▼

(** One optional step of [main]: the tests are run when [b] holds, and a
    failure clears [success]. *)
Lemma optional_step_run (b : bool) (msg cmd : string) dir (success : bool) st :
  let r := (if b
            then ok ← (print msg;; run_command host cmd dir);
                 mret (if ok : bool then success else false)
            else mret success) st in
  r.1 = success && (if b then exits_zero host cmd dir else true)
  ∧ executed r.2 = executed st ++ (if b then [(cmd, dir)] else [])
  ∧ cwd r.2 = cwd st.
Proof.
  cbv zeta.
  match goal with
  | |- context [(if b then ?m1 else ?m2) st] =>
      destruct ((if b then m1 else m2) st) as [res st2] eqn:E
  end.
  cbn [fst snd].
  destruct b.
  - pose proof (announced_run msg cmd dir st) as H. cbv zeta in H.
    unfold mbind at 1, T_bind at 1 in E.
    destruct ((print msg;; run_command host cmd dir) st) as [ok st1].
    cbn [fst snd] in H. destruct H as (Hok & Hex & Hcwd).
    cbn in E. injection E as <- <-. rewrite Hok, Hex, Hcwd. split; [|done].
    by destruct (exits_zero host cmd dir), success.
  - cbn in E. injection E as <- <-. rewrite app_nil_r. by destruct success.
Qed.

Lemma run_selected_run args (all0 success : bool) st :
  let v := setup args || verbose args in
  let c := setup args || coverage args in
  let all' := setup args || all0 in
  let tests :=
    (if unit args then [(unit_command v c, Some "tests")] else [])
    ++ (if integration args then [(integration_command v, Some "tests")] else [])
    ++ (if all' then [(all_command v c, Some "tests")] else []) in
  let r := run_selected host args all0 success st in
  executed r.2 = executed st ++ tests
  ∧ cwd r.2 = cwd st
  ∧ r.1 = if success && forallb (λ p, exits_zero host p.1 p.2) tests
          then Return else SysExit 1.
Proof.
  intros v c all' tests. cbv zeta.
  destruct (run_selected host args all0 success st) as [res stf] eqn:E.
  cbn [fst snd]. unfold run_selected in E.
  assert ((if setup args then (true, true, true)
           else (all0, verbose args, coverage args)) = (all', v, c)) as Htuple.
  { subst v c all'. by destruct (setup args). }
  rewrite Htuple in E. lazy beta iota zeta in E.
  unfold mbind at 1, T_bind at 1 in E.
  pose proof (optional_step_run (unit args) "Running unit tests..."
                (unit_command v c) (Some "tests") success st) as H1.
  cbv zeta in H1.
  change (print "Running unit tests...";; run_command host (unit_command v c) (Some "tests"))
    with (run_unit_tests host v c) in H1.
  match type of E with
  | context [(if unit args then ?m1 else ?m2) st] =>
      destruct ((if unit args then m1 else m2) st) as [s1 st1]
  end.
  cbn [fst snd] in H1. destruct H1 as (-> & E1 & C1).
  unfold mbind at 1, T_bind at 1 in E.
  pose proof (optional_step_run (integration args) "Running integration tests..."
                (integration_command v) (Some "tests")
                (success && (if unit args
                             then exits_zero host (unit_command v c) (Some "tests")
                             else true)) st1) as H2.
  cbv zeta in H2.
  change (print "Running integration tests...";;
          run_command host (integration_command v) (Some "tests"))
    with (run_integration_tests host v) in H2.
  match type of E with
  | context [(if integration args then ?m1 else ?m2) st1] =>
      destruct ((if integration args then m1 else m2) st1) as [s2 st2]
  end.
  cbn [fst snd] in H2. destruct H2 as (-> & E2 & C2).
  unfold mbind at 1, T_bind at 1 in E.
  pose proof (optional_step_run all' "Running all tests..."
                (all_command v c) (Some "tests")
                (success && (if unit args
                             then exits_zero host (unit_command v c) (Some "tests")
                             else true)
                 && (if integration args
                     then exits_zero host (integration_command v) (Some "tests")
                     else true)) st2) as H3.
  cbv zeta in H3.
  change (print "Running all tests...";; run_command host (all_command v c) (Some "tests"))
    with (run_all_tests host v c) in H3.
  match type of E with
  | context [(if all' then ?m1 else ?m2) st2] =>
      destruct ((if all' then m1 else m2) st2) as [s3 st3]
  end.
  cbn [fst snd] in H3. destruct H3 as (-> & E3 & C3).
  assert (success
          && (if unit args then exits_zero host (unit_command v c) (Some "tests") else true)
          && (if integration args
              then exits_zero host (integration_command v) (Some "tests") else true)
          && (if all' then exits_zero host (all_command v c) (Some "tests") else true)
          = success && forallb (λ p, exits_zero host p.1 p.2) tests) as Hall.
  { subst tests. rewrite !forallb_app.
    destruct (unit args), (integration args), all'; cbn [forallb fst snd];
      rewrite ?andb_true_r, ?andb_true_l, <- ?andb_assoc; reflexivity. }
  rewrite Hall in E.
  assert (executed st3 = executed st ++ tests) as Hex.
  { subst tests. rewrite E3, E2, E1, <- !app_assoc. done. }
  assert (cwd st3 = cwd st) as Hcwd by congruence.
  destruct (success && forallb _ tests);
    unfold mbind, T_bind, print, when in E; destruct c; cbn in E;
    injection E as <- <-; done.
Qed.

(** The runner as a whole.  It changes to the project root; runs the
    installation when asked to (by [--install] or [--setup]); then, unless
    the installation failed without [--setup], runs the selected suites in
    the order unit, integration, all, where "all" is also what runs when
    none is selected and [--setup] adds "all", verbosity and coverage.  It
    ends with [sys.exit(1)] exactly when it got to the suites and one of the
    commands it ran failed. *)
Theorem run_tests_main_commands_and_status args st :
  let inst := install args || setup args in
  let install_command := "pip install -r test_requirements.txt" in
  let early := inst && negb (exits_zero host install_command (Some "tests"))
                    && negb (setup args) in
  let v := setup args || verbose args in
  let c := setup args || coverage args in
  let all' := setup args || all args
              || negb (unit args || integration args || all args) in
  let tests :=
    (if unit args then [(unit_command v c, Some "tests")] else [])
    ++ (if integration args then [(integration_command v, Some "tests")] else [])
    ++ (if all' then [(all_command v c, Some "tests")] else []) in
  let new := (if inst then [(install_command, Some "tests")] else [])
             ++ (if early then [] else tests) in
  let r := main host args st in
  executed r.2 = executed st ++ new
  ∧ cwd r.2 = Some (project_root host)
  ∧ r.1 = if early then Return
          else if forallb (λ p, exits_zero host p.1 p.2) new then Return
          else SysExit 1.
Proof.
  intros inst install_command early v c all' tests new. cbv zeta.
  destruct (main host args st) as [res stf] eqn:E. cbn [fst snd].
  unfold main in E.
  unfold mbind at 1, T_bind at 1, chdir in E. cbn [fst snd] in E.
  set (st0 := mk_State (console st) (executed st) (Some (project_root host))) in E.
  set (a0 := if negb (unit args || integration args || all args) then true else all args)
    in E.
  assert (setup args || a0 = all') as Hall.
  { subst a0 all'. destruct (setup args), (unit args), (integration args), (all args); done. }
  fold inst in E. destruct inst eqn:Hinst.
  - unfold mbind at 1, T_bind at 1 in E.
    pose proof (announced_run "Installing test dependencies..." install_command
                  (Some "tests") st0) as Hi. cbv zeta in Hi.
    change (print "Installing test dependencies...";;
            run_command host install_command (Some "tests"))
      with (install_test_deps host) in Hi.
    destruct (install_test_deps host st0) as [ok st1].
    cbn [fst snd] in Hi. destruct Hi as (-> & E1 & C1).
    subst new early.
    destruct (exits_zero host install_command (Some "tests")) eqn:Hok;
      cbn [negb andb] in E |- *.
    + pose proof (run_selected_run args a0 true st1) as Hs. cbv zeta in Hs.
      rewrite Hall in Hs. fold v c tests in Hs. rewrite E in Hs. cbn [fst snd] in Hs.
      destruct Hs as (E2 & C2 & ->).
      rewrite E2, E1, C2, C1. cbn [app forallb fst snd]. fold install_command.
      rewrite Hok, <- app_assoc. cbn [andb]. done.
    + destruct (setup args) eqn:Hsetup; cbn [negb] in E |- *.
      * pose proof (run_selected_run args a0 false st1) as Hs. cbv zeta in Hs.
        rewrite Hsetup in Hs. rewrite E in Hs. cbn [fst snd orb] in Hs.
        subst tests v c all'. rewrite ?Hsetup. cbn [orb].
        destruct Hs as (E2 & C2 & ->).
        rewrite E2, E1, C2, C1. cbn [app forallb fst snd andb]. fold install_command.
        rewrite Hok, <- app_assoc. cbn [andb app]. done.
      * cbn in E. injection E as <- <-. rewrite E1, C1, app_nil_r. done.
  - subst new early. cbn [andb app].
    pose proof (run_selected_run args a0 true st0) as Hs. cbv zeta in Hs.
    rewrite Hall in Hs. fold v c tests in Hs. rewrite E in Hs. cbn [fst snd] in Hs.
    destruct Hs as (E2 & C2 & ->). rewrite E2, C2. cbn [andb]. done.
Qed.
(** [_get_location_data] as written finds data for every id, so the early
    return is taken only when another provider is in place. *)
Lemma get_location_data_always_found (location_id : string) :
  no_location_data (_get_location_data location_id) = false.
Proof.
  unfold no_location_data, _get_location_data, TemplateManager.truthy_dict.
  destruct (Nat.eqb_spec (size mock_location_data) 0) as [Hsize | Hsize];
    [ | reflexivity ].
  apply map_size_empty_iff in Hsize.
  assert (H : mock_location_data !! "type" = Some (VStr "dungeon")).
  { unfold mock_location_data, keywords. cbn [list_to_map foldr].
    apply lookup_insert_eq. }
  rewrite Hsize, lookup_empty in H. discriminate H.
Qed.

(** Seen from [generate_scene] the request fails in any case: the [try]
    block starts by reading [request.template_name], which [SceneRequest]
    does not declare, and the handler turns the [AttributeError] into a
    [ValueError]. *)
Lemma generate_scene_raises (SceneResponse : Type)
    (_get_quality_settings : string -> result value)
    (finish : TemplateManager.SceneTemplate -> value -> result SceneResponse)
    (fuel : nat) (templates : gmap string TemplateManager.SceneTemplate)
    (request : SceneRequest) (outcome : result SceneResponse) :
  generate_scene SceneResponse _get_quality_settings finish fuel templates request
    = Some outcome ->
  outcome = Raise ValueError.
Proof. intros [= <-]. reflexivity. Qed.

(** With the template name at hand the [try] block would fail all the
    same, when the template lookup returns: the method
    [_get_quality_settings] that it calls is not defined on
    [SceneGenerator]. *)
Lemma try_generate_scene_raises (SceneResponse : Type)
    (_get_quality_settings : string -> result value)
    (finish : TemplateManager.SceneTemplate -> value -> result SceneResponse)
    (fuel : nat) (templates : gmap string TemplateManager.SceneTemplate)
    (request : SceneRequest) (template_name : string)
    (outcome : result SceneResponse) :
  try_generate_scene SceneResponse _get_quality_settings finish fuel templates
    request template_name = Some outcome ->
  outcome = Raise ValueError \/ outcome = Raise AttributeError.
Proof.
  unfold try_generate_scene.
  destruct (TemplateManager.get_template fuel templates template_name)
    as [[t | ] | ]; intros [= <-]; [ right | left ]; reflexivity.
Qed.
(** * aiida.orm.fields: entity fields, filters, registry and field collection

A shallow embedding of [src/aiida/orm/fields.py].  Python objects that the
module mutates ([QbFieldFilters] instances) live in an explicit heap and
the methods are written in a state-and-exception monad; everything else
is a pure function returning a [result].

Strings are Python [str] values in their UTF-8 encoding: byte-wise
lexicographic comparison ([String.compare]) then agrees with Python's
code-point comparison. *)

From Stdlib Require Import List String Ascii ZArith Bool Arith Lia.
From Stdlib Require Import Permutation Sorted OrderedTypeEx.
Import ListNotations.

Local Open Scope string_scope.
Local Open Scope list_scope.

Notation "s1 +++ s2" := (String.append s1 s2)
  (at level 60, right associativity) : string_scope.

(** ** Exceptions and results *)

Inductive exn : Type :=
| IndexError | KeyError | AttributeError | TypeError | ValueError | RuntimeError
| SystemError.

Inductive result (A : Type) : Type :=
| Ok (a : A)
| Raise (e : exn).
Arguments Ok {A} a.
Arguments Raise {A} e.

(** [try: body except KeyError: raise e'] *)
Definition except_KeyError {A} (body : result A) (e' : exn) : result A :=
  match body with
  | Raise KeyError => Raise e'
  | r => r
  end.

(** ** Python dictionaries with [str] keys

Insertion-ordered association lists.  Assigning to a key that is already
present replaces the value in place; a new key goes to the end. *)

Module Dict.
Section Ops.
Context {V : Type}.

Definition t : Type := list (string * V).

(** [d.get(k)] *)
Fixpoint get (k : string) (d : t) : option V :=
  match d with
  | [] => None
  | (k', v) :: d' => if (k' =? k)%string then Some v else get k d'
  end.

(** [d[k]] *)
Definition getitem (k : string) (d : t) : result V :=
  match get k d with Some v => Ok v | None => Raise KeyError end.

(** [k in d] *)
Definition contains (k : string) (d : t) : bool :=
  match get k d with Some _ => true | None => false end.

(** [d[k] = v] *)
Fixpoint set (k : string) (v : V) (d : t) : t :=
  match d with
  | [] => [(k, v)]
  | (k', v') :: d' =>
      if (k' =? k)%string then (k', v) :: d' else (k', v') :: set k v d'
  end.

(** [del d[k]] *)
Fixpoint remove (k : string) (d : t) : t :=
  match d with
  | [] => []
  | (k', v') :: d' =>
      if (k' =? k)%string then d' else (k', v') :: remove k d'
  end.

(** [d.pop(k)]: the value and the dictionary left behind *)
Definition pop (k : string) (d : t) : option (V * t) :=
  match get k d with
  | Some v => Some (v, remove k d)
  | None => None
  end.

(** [d.update(other)] *)
Definition update (d other : t) : t :=
  fold_left (fun acc kv => set (fst kv) (snd kv) acc) other d.

(** [list(d)] *)
Definition keys (d : t) : list string := map fst d.
End Ops.
Arguments t : clear implicits.
End Dict.

(** ** [sorted] on strings

Python's [sorted] is a stable sort that only asks [x < y]; a stable
insertion sort driven by [String.ltb] returns the same list. *)

Fixpoint insert_sorted (x : string) (l : list string) : list string :=
  match l with
  | [] => [x]
  | y :: l' => if (x <? y)%string then x :: y :: l' else y :: insert_sorted x l'
  end.

Definition sorted (l : list string) : list string :=
  fold_left (fun acc x => insert_sorted x acc) l [].

(** ** QbField and QbAttrField *)

(** A type annotation, as far as a field records it. *)
Inductive pytype : Type :=
| TyClass (qualname : string)
| TyOther (repr : string).

Module QbField.

(** [self.__class__] *)
Inductive class : Type := QbField | QbAttrField.

(** The slots of an instance.  [_doc] is optional because the field
    collector passes a model field's description, which may be [None]. *)
Record t : Type := {
  __class__ : class;
  _key : string;
  _qb_field : string;
  _doc : option string;
  _dtype : option pytype;
  _subscriptable : bool
}.

(** [cls(key, qb_field=None, *, dtype=None, doc='', subscriptable=False)];
    callers spell the defaults out. *)
Definition __init__ (cls : class) (key : string) (qb_field : option string)
    (dtype : option pytype) (doc : option string) (subscriptable : bool) : t :=
  {| __class__ := cls;
     _key := key;
     _qb_field := match qb_field with Some q => q | None => key end;
     _doc := doc;
     _dtype := dtype;
     _subscriptable := subscriptable |}.

Definition key (self : t) : string := _key self.

(** The [qb_field] property; [QbAttrField] overrides it. *)
Definition qb_field (self : t) : string :=
  match __class__ self with
  | QbField => _qb_field self
  | QbAttrField => "attributes." +++ _qb_field self
  end.

Definition doc (self : t) : option string := _doc self.
Definition dtype (self : t) : option pytype := _dtype self.
Definition subscriptable (self : t) : bool := _subscriptable self.

(** [self[key]] *)
Definition __getitem__ (self : t) (key' : string) : result t :=
  if negb (subscriptable self) then Raise IndexError
  else Ok (__init__ (__class__ self)
             (key self +++ "." +++ key')
             (Some (qb_field self +++ "." +++ key'))
             None (Some "") false).

(** [hash((self.key, self.qb_field))]; the interpreter's hash of a pair of
    strings is a parameter. *)
Definition __hash__ (hash : string * string -> Z) (self : t) : Z :=
  hash (key self, qb_field self).

End QbField.

(** ** Python values that occur inside filter mappings *)

#[local] Unset Elimination Schemes.
Inductive pyval : Type :=
| PNone
| PBool (b : bool)
| PInt (z : Z)
| PStr (s : string)
| PField (f : QbField.t)
| PList (xs : list pyval)
| PDict (d : list (string * pyval)).
#[local] Set Elimination Schemes.

(** Structural induction on values, through the nested lists. *)
Section PyvalInd.
Variable P : pyval -> Prop.
Hypothesis HNone : P PNone.
Hypothesis HBool : forall b, P (PBool b).
Hypothesis HInt : forall z, P (PInt z).
Hypothesis HStr : forall s, P (PStr s).
Hypothesis HField : forall f, P (PField f).
Hypothesis HList : forall xs, Forall P xs -> P (PList xs).
Hypothesis HDict : forall d, Forall (fun kv => P (snd kv)) d -> P (PDict d).

Fixpoint pyval_ind (x : pyval) : P x :=
  match x with
  | PNone => HNone
  | PBool b => HBool b
  | PInt z => HInt z
  | PStr s => HStr s
  | PField f => HField f
  | PList xs =>
      HList xs
        ((fix all (l : list pyval) : Forall P l :=
            match l with
            | [] => Forall_nil P
            | y :: l' => Forall_cons y (pyval_ind y) (all l')
            end) xs)
  | PDict d =>
      HDict d
        ((fix all (l : list (string * pyval))
            : Forall (fun kv => P (snd kv)) l :=
            match l with
            | [] => Forall_nil _
            | kv :: l' =>
                Forall_cons kv (pyval_ind (snd kv)) (all l')
            end) d)
  end.
End PyvalInd.

(** The element-wise comparison of two lists and the item-wise comparison
    of two dictionaries, over a comparison [eqb] of their elements. *)
Section Compare.
Variable eqb : pyval -> pyval -> bool.

Fixpoint list_eqb (xs ys : list pyval) {struct xs} : bool :=
  match xs, ys with
  | [], [] => true
  | x :: xs', y :: ys' => eqb x y && list_eqb xs' ys'
  | _, _ => false
  end.

(** Every item of [d] is a key of [d2] with an equal value. *)
Fixpoint items_in (d2 : Dict.t pyval) (d : list (string * pyval))
    {struct d} : bool :=
  match d with
  | [] => true
  | (k, v) :: d' =>
      match Dict.get k d2 with
      | Some w => eqb v w
      | None => false
      end && items_in d2 d'
  end.
End Compare.

(** [x == y] taken as a truth value.  Any comparison with a [QbField] on
    either side runs [QbField.__eq__], whose result is a [QbFieldFilters]
    object and therefore true; [bool] is a subtype of [int]; lists compare
    element-wise; dictionaries compare by size and by looking every item of
    the left one up in the right one. *)
Fixpoint pyval_eqb (x y : pyval) {struct x} : bool :=
  match x, y with
  | PField _, _ => true
  | _, PField _ => true
  | PNone, PNone => true
  | PBool a, PBool b => Bool.eqb a b
  | PBool a, PInt z => (Z.b2z a =? z)%Z
  | PInt z, PBool a => (z =? Z.b2z a)%Z
  | PInt a, PInt b => (a =? b)%Z
  | PStr a, PStr b => (a =? b)%string
  | PList xs, PList ys => list_eqb pyval_eqb xs ys
  | PDict d1, PDict d2 =>
      (List.length d1 =? List.length d2)%nat && items_in pyval_eqb d2 d1
  | _, _ => false
  end.

Definition dict_eqb (d1 d2 : Dict.t pyval) : bool := pyval_eqb (PDict d1) (PDict d2).

(** Dictionaries never hold a key twice; [wf_val] says so for a value and
    everything nested in it. *)
Fixpoint nodupb (l : list string) : bool :=
  match l with
  | [] => true
  | x :: l' => negb (existsb (String.eqb x) l') && nodupb l'
  end.

Fixpoint wf_val (x : pyval) : bool :=
  match x with
  | PList xs => forallb wf_val xs
  | PDict d => nodupb (map fst d) && forallb (fun kv => wf_val (snd kv)) d
  | _ => true
  end.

▲

Task brief: Going back over the entries above, copy word for word every line from the one that has "PField _ => true" on through the one that has "pyval_eqb xs ys".

Solution to this task:
  | _, PField _ => true
  | PNone, PNone => true
  | PBool a, PBool b => Bool.eqb a b
  | PBool a, PInt z => (Z.b2z a =? z)%Z
  | PInt z, PBool a => (z =? Z.b2z a)%Z
  | PInt a, PInt b => (a =? b)%Z
  | PStr a, PStr b => (a =? b)%string
  | PList xs, PList ys => list_eqb pyval_eqb xs ys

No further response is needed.